» EXERCISE BRIEF:
Copy word for word the lines from the start of the records through the line that contains "then Go (pc", both included.

Data records:
*** Begin section ***

Lemma implements_code_point pc a b p :
  fetch prog pc = Some (ReOp.CPCLASS, a, b) →
  (∀ c, classMatch classTable a c (negb (b =? 0)) = p c) →
  implements true dir (m_code_point input dir p) lo pc (pc + 1).
Proof.
  intros Hf Hp Q sp cs cv k Hsp Hcs Hk. unfold m_code_point.
  assert (∀ o, exec_op classTable input dir ReOp.CPCLASS a b pc sp cv = Ok o →
    performs prog classTable input dir pc sp cv o) as Hperf by (intros; by eapply fetch_performs).
  change (exec_op classTable input dir ReOp.CPCLASS a b pc sp cv) with
    (Ok (if negb (inBounds input dir sp) then Failed
         else match read_code_point input dir sp with
              | None => Failed
              | Some (codePoint, width) =>
                  if classMatch classTable a codePoint (negb (b =? 0))
                  then Go (pc + 1) (sp + dir * width) cv else Failed
              end)) in Hperf.
  destruct (inBounds input dir sp) eqn:Eb; cbn [negb] in Hperf; [|by apply run_fail, Hperf].
  destruct (read_code_point input dir sp) as [[cp w]|] eqn:Er; [|by apply run_fail, Hperf].
  rewrite Hp in Hperf. destruct (p cp); [|by apply run_fail, Hperf].
  eapply run_go; [by apply Hperf|]. apply Hk; [by eapply code_point_after|done|].
  apply keeps_refl.
Qed.
Lemma char_match fl code e :
  0 ≤ code ≤ 0xffff → in_mode false fl e ∨ in_mode true fl e →
  e_classTable (compile_char toUpperCase code e) `prefix_of` ct →
  ∃ op a b, instr_at (compile_char toUpperCase code e) (here e) = Some (op, a, b) ∧
    (op = ReOp.CHAR ∨ op = ReOp.CHARI ∨ op = ReOp.ANY ∨ op = ReOp.CLASS) ∧
    ∀ c, 0 ≤ c ≤ 0xffff → unitMatches op a b ct c = char_ok toUpperCase uni fl code c.
Proof.
  intros Hcode Hmode. unfold compile_char, char_ok.
  assert (caseInsensitive e = m_ignoreCase fl ∧ unicode e = uni) as [-> ->]
    by (destruct Hmode as [[] | []]; done).
  destruct (m_ignoreCase fl); cbn [negb];
    [|intros _; exists ReOp.CHAR, code, 0; split_and!; [apply instr_emit|by left|done]].
  destruct uni; [intros _; exists ReOp.CHARI, (asciiFold code), 0;
    split_and!; [apply instr_emit|by right; left|done]|].
  pose proof (elem_of_fold_char toUpperCase code) as Hfold.
  destruct (foldCharUnitsLegacy toUpperCase code) as [|u [|u2 us]] eqn:Eus.
  - exfalso. assert (code ∈ ([] : list Z)) as Hin
      by exact (proj2 (Hfold code Hcode) (conj Hcode eq_refl)).
    by apply not_elem_of_nil in Hin.
  - intros _. exists ReOp.CHAR, u, 0. split_and!; [apply instr_emit|by left|]. intros c Hc.
    change (unitMatches ReOp.CHAR u 0 ct c) with (c =? u).
    apply eq_true_iff_eq. rewrite !Z.eqb_eq. specialize (Hfold c Hcode).
    rewrite list_elem_of_singleton in Hfold. rewrite Hfold. tauto.
  - intros Hct'. exists ReOp.CLASS, (addClass (unitsToRanges (u :: u2 :: us)) e).1, 0.
    split_and!; [apply (instr_emit _ _ _ (addClass _ e).2)|by right; right; right|]. intros c Hc.
    change (classMatch ct (addClass (unitsToRanges (u :: u2 :: us)) e).1 c false
      = (canonicalizeLegacy toUpperCase c =? canonicalizeLegacy toUpperCase code)).
    rewrite addClass_match; [|apply separated_valid, coalesce_separated|exact Hct'|done].
    rewrite xorb_false_l. apply eq_true_iff_eq. rewrite unitsToRanges_ranges, Hfold by done.
    rewrite Z.eqb_eq. tauto.
Qed.
(** * Behaviour *)

(** What the passes of this file need of the meaning of instructions: executing
    one changes the values and the world, or ends the function (an exception, a
    trap); [V] are values, [W] the rest of the world, [R] the ways to end. *)
Class InstrSem (Instr V W R : Type) := {
  exec_instr : Instr → (Z → V) * W → ((Z → V) * W) + R;
  is_true : V → bool;
  returned : list V → W → R;
  trapped : W → R }.

Section semantics.
Context {Instr Ty Site Rest V W R : Type} `{InstrSem Instr V W R}.
Implicit Types (fn : IrFunction Instr Ty Site Rest) (st : (Z → V) * W).

Fixpoint exec_all (code : list Instr) st : ((Z → V) * W) + R :=
  match code with
  | [] => inl st
  | i :: code' => match exec_instr i st with inl st' => exec_all code' st' | inr r => inr r end
  end.

(** Entering a block binds its arguments, all at once. *)
Definition bind_args (params : list Z) (vs : list V) (ρ : Z → V) : Z → V :=
  foldl (λ ρ xv y, if decide (xv.1 = y) then xv.2 else ρ y) ρ (zip params vs).

Definition enter fn (br : IrBranch) st : (Z → V) * W :=
  match js_at (blocks fn) (target br) with
  | Some block => (bind_args (blockArgs block) (st.1 <$> branch_args br) st.1, st.2)
  | None => st
  end.

(** What the end of a block does: end the function, or take a branch. *)
Definition leave (t : IrTerminator Site) st : IrBranch + R :=
  match t with
  | TReturn values _ => inr (returned (st.1 <$> values) st.2)
  | TBr branch _ => inl branch
  | TBrIf condition ifTrue ifFalse _ => inl (if is_true (st.1 condition) then ifTrue else ifFalse)
  | TUnreachable _ => inr (trapped st.2)
  end.

(** The first [fuel] blocks of a run from the start of block [b]. *)
Fixpoint run fn (fuel : nat) (b : Z) st : option R :=
  match fuel with
  | O => None
  | S fuel' =>
      match js_at (blocks fn) b with
      | None => Some (trapped st.2)
      | Some block =>
          match exec_all (instrs block) st with
          | inr r => Some r
          | inl st' =>
              match leave (terminator block) st' with
              | inr r => Some r
              | inl br => run fn fuel' (target br) (enter fn br st')
              end
          end
      end
  end.

(** The function, called in state [st], ends with [r]; it diverges when there is
    no such [r]. *)
Definition behaves fn st (r : R) : Prop := ∃ fuel, run fn fuel 0 st = Some r.
End semantics.

(** * Well-formed functions *)

Section wf.
Context {Instr Ty Site Rest : Type}.
Implicit Types (fn : IrFunction Instr Ty Site Rest) (t : IrTerminator Site) (block : IrBlock Instr Ty Site).
Lemma found_ordered n succs r post :
  found n succs r post →
  ∃ num, ordered n succs (reverse post) num ∧
    Z.of_nat (length (rpo_numbers n (reverse post))) = n ∧
    ∀ b, reach n succs b → js_at (rpo_numbers n (reverse post)) b = Some (num b).
Proof.
  intros (Hlen & Hd & Hlast & Hr & Hreach & Hp).
  assert (NoDup (reverse post)) as Hd' by (by rewrite reverse_Permutation).
  destruct (foldl_numbers (reverse post) (replicate (Z.to_nat n) (-1)) 0 Hd') as (Hl & Hk & _).
  { intros b Hb. rewrite elem_of_reverse in Hb. rewrite length_replicate. apply Hreach, reach_range in Hb. lia. }
  fold (rpo_numbers n (reverse post)) in Hl, Hk. rewrite length_replicate in Hl.
  set (num b := match js_at (rpo_numbers n (reverse post)) b with Some k => k | None => -1 end).
  assert (∀ b, reach n succs b → ∃ k, reverse post !! k = Some b ∧ js_at (rpo_numbers n (reverse post)) b = Some (num b)
                                      ∧ num b = Z.of_nat k) as Hnum.
  { intros b Hb. apply Hreach in Hb. rewrite <- elem_of_reverse in Hb. apply list_elem_of_lookup in Hb as [k Hb]. exists k. split; [done|].
    unfold num. rewrite (Hk k b Hb). split; [done|lia]. }
  assert (0 < n) as Hn.
  { apply last_Some in Hlast as [l ->]. assert (0 ∈ l ++ [0]) as H0 by set_solver.
    apply Hreach, reach_range in H0. lia. }
  exists num. split; [split|split].
  - intros b Hb. destruct (Hnum b Hb) as (k & Hkb & _ & ->). apply lookup_lt_Some in Hkb.
    assert (reverse post ⊆+ seqZ 0 n) as Hsub.
    { apply NoDup_submseteq; [done|]. intros x Hx. rewrite elem_of_reverse in Hx.
      apply Hreach, reach_range in Hx. apply elem_of_seqZ. lia. }
    apply submseteq_length in Hsub. rewrite length_seqZ in Hsub. lia.
  - intros k b. split.
    + intros Hb. assert (reach n succs b) as Hb' by (apply Hreach; rewrite <- elem_of_reverse; by eapply list_elem_of_lookup_2).
      split; [done|]. destruct (Hnum b Hb') as (k' & Hk' & _ & ->). by rewrite (NoDup_lookup _ _ _ _ Hd' Hb Hk').
    + intros [Hb E]. destruct (Hnum b Hb) as (k' & Hk' & _ & E'). by assert (k = k') as -> by lia.
  - assert (reverse post !! O = Some 0) as H0.
    { apply last_Some in Hlast as [l ->]. by rewrite reverse_snoc. }
    unfold num. rewrite (Hk _ _ H0). done.
  - intros b Hb Hne. destruct (Hp b ltac:(by apply Hreach) Hne) as (p & He & (l1 & l2 & -> & Hp2)).
    assert (reach n succs p) as Hpr by (apply Hreach, elem_of_app; right; by right).
    exists p. split_and!; [done|done|].
    destruct (Hnum b Hb) as (kb & Hkb & _ & ->). destruct (Hnum p Hpr) as (kp & Hkp & _ & ->).
    rewrite reverse_app, reverse_cons in Hkb, Hkp, Hd'. rewrite <- app_assoc in Hkb, Hkp, Hd'.
    rewrite <- elem_of_reverse in Hp2. apply list_elem_of_lookup in Hp2 as [j Hj].
    assert (kp = j) as ->.
    { eapply (NoDup_lookup _ _ _ _ Hd' Hkp). by apply lookup_app_l_Some. }
    assert (kb = length (reverse l2)) as ->.
    { eapply (NoDup_lookup _ _ _ _ Hd' Hkb). rewrite lookup_app_r by lia. by rewrite Nat.sub_diag. }
    apply lookup_lt_Some in Hj. lia.
  - lia.
  - intros b Hb. by destruct (Hnum b Hb) as (k & _ & E & _).
Qed.

(** * Arrays indexed by blocks *)

Definition holds {A} (n : Z) (l : list A) (f : Z → A) : Prop :=
  Z.of_nat (length l) = n ∧ ∀ b, 0 ≤ b < n → js_at l b = Some (f b).

Definition upd {A} (f : Z → A) (b : Z) (v : A) : Z → A := λ x, if decide (x = b) then v else f x.

Lemma upd_same {A} (f : Z → A) b v : upd f b v b = v.
Proof. unfold upd. by rewrite decide_True. Qed.

Lemma upd_other {A} (f : Z → A) b v x : x ≠ b → upd f b v x = f x.
Proof. intros Hx. unfold upd. by rewrite decide_False. Qed.

Lemma holds_upd {A} n (l : list A) f b v : holds n l f → 0 ≤ b < n → holds n (ta_set l b v) (upd f b v).
Proof.
  intros [Hlen Hl] Hb. split; [by rewrite length_ta_set|]. intros x Hx. rewrite js_at_ta_set. unfold upd.
  case_decide as Hd; case_decide as Hd'; try done.
  - destruct Hd. congruence.
  - subst x. exfalso. apply Hd. split; [done|lia].
  - by apply Hl.
Qed.

Lemma holds_replicate {A} n (v : A) : 0 ≤ n → holds n (replicate (Z.to_nat n) v) (λ _, v).
Proof.
  intros Hn. split; [rewrite length_replicate; lia|]. intros b Hb. apply js_at_Some.
  split; [lia|]. apply lookup_replicate. split; [done|lia].
Qed.

Lemma rd_holds {A} n (l : list A) f b : holds n l f → 0 ≤ b < n → rd l b = Ok (f b).
Proof. intros [_ Hl] Hb. unfold rd. by rewrite Hl. Qed.
(* ===== verification/IrDomNaive.v ===== *)
(** The naive reference of src/ir/analysis/dominance.ts and its cross-check: the
    walk that leaves a block out finds what can be reached without it, so the
    reference sets are the dominators, and the cross-check of what
    [computeDominance] returns reports nothing. *)

From S2P Require Import Prelude IrCfg IrDominance IrDomGraph IrDomOk IrDomTree IrDomMain.

(** A counted loop keeps an invariant of its index. *)
Lemma for_n_invariant {S} (P : Z → S → Prop) (m : nat) i body (s : S) :
  P i s → (∀ j s, i ≤ j < i + Z.of_nat m → P j s → ∃ s', body j s = Ok s' ∧ P (j + 1) s') →
  ∃ s', for_n m i body s = Ok s' ∧ P (i + Z.of_nat m) s'.
Proof.
  revert i s. induction m as [|m IH]; intros i s Hs Hstep; cbn [for_n].
  { exists s. split; [done|]. by rewrite Z.add_0_r. }
  destruct (Hstep i s ltac:(lia) Hs) as (s1 & -> & Hs1). cbn [mbind result_bind].
  destruct (IH (i + 1) s1 Hs1) as (s2 & -> & Hs2); [intros j s' Hj; apply Hstep; lia|].
  exists s2. split; [done|]. by replace (i + Z.of_nat (Datatypes.S m)) with (i + 1 + Z.of_nat m) by lia.
Qed.

Section naive.
Context {Instr Ty Site Rest : Type} (fn : IrFunction Instr Ty Site Rest).

Let n := Z.of_nat (length (blocks fn)).
Let succs := successors_of fn.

*** End section ***

» RESULT:
Lemma implements_code_point pc a b p :
  fetch prog pc = Some (ReOp.CPCLASS, a, b) →
  (∀ c, classMatch classTable a c (negb (b =? 0)) = p c) →
  implements true dir (m_code_point input dir p) lo pc (pc + 1).
Proof.
  intros Hf Hp Q sp cs cv k Hsp Hcs Hk. unfold m_code_point.
  assert (∀ o, exec_op classTable input dir ReOp.CPCLASS a b pc sp cv = Ok o →
    performs prog classTable input dir pc sp cv o) as Hperf by (intros; by eapply fetch_performs).
  change (exec_op classTable input dir ReOp.CPCLASS a b pc sp cv) with
    (Ok (if negb (inBounds input dir sp) then Failed
         else match read_code_point input dir sp with
              | None => Failed
              | Some (codePoint, width) =>
                  if classMatch classTable a codePoint (negb (b =? 0))
                  then Go (pc + 1) (sp + dir * width) cv else Failed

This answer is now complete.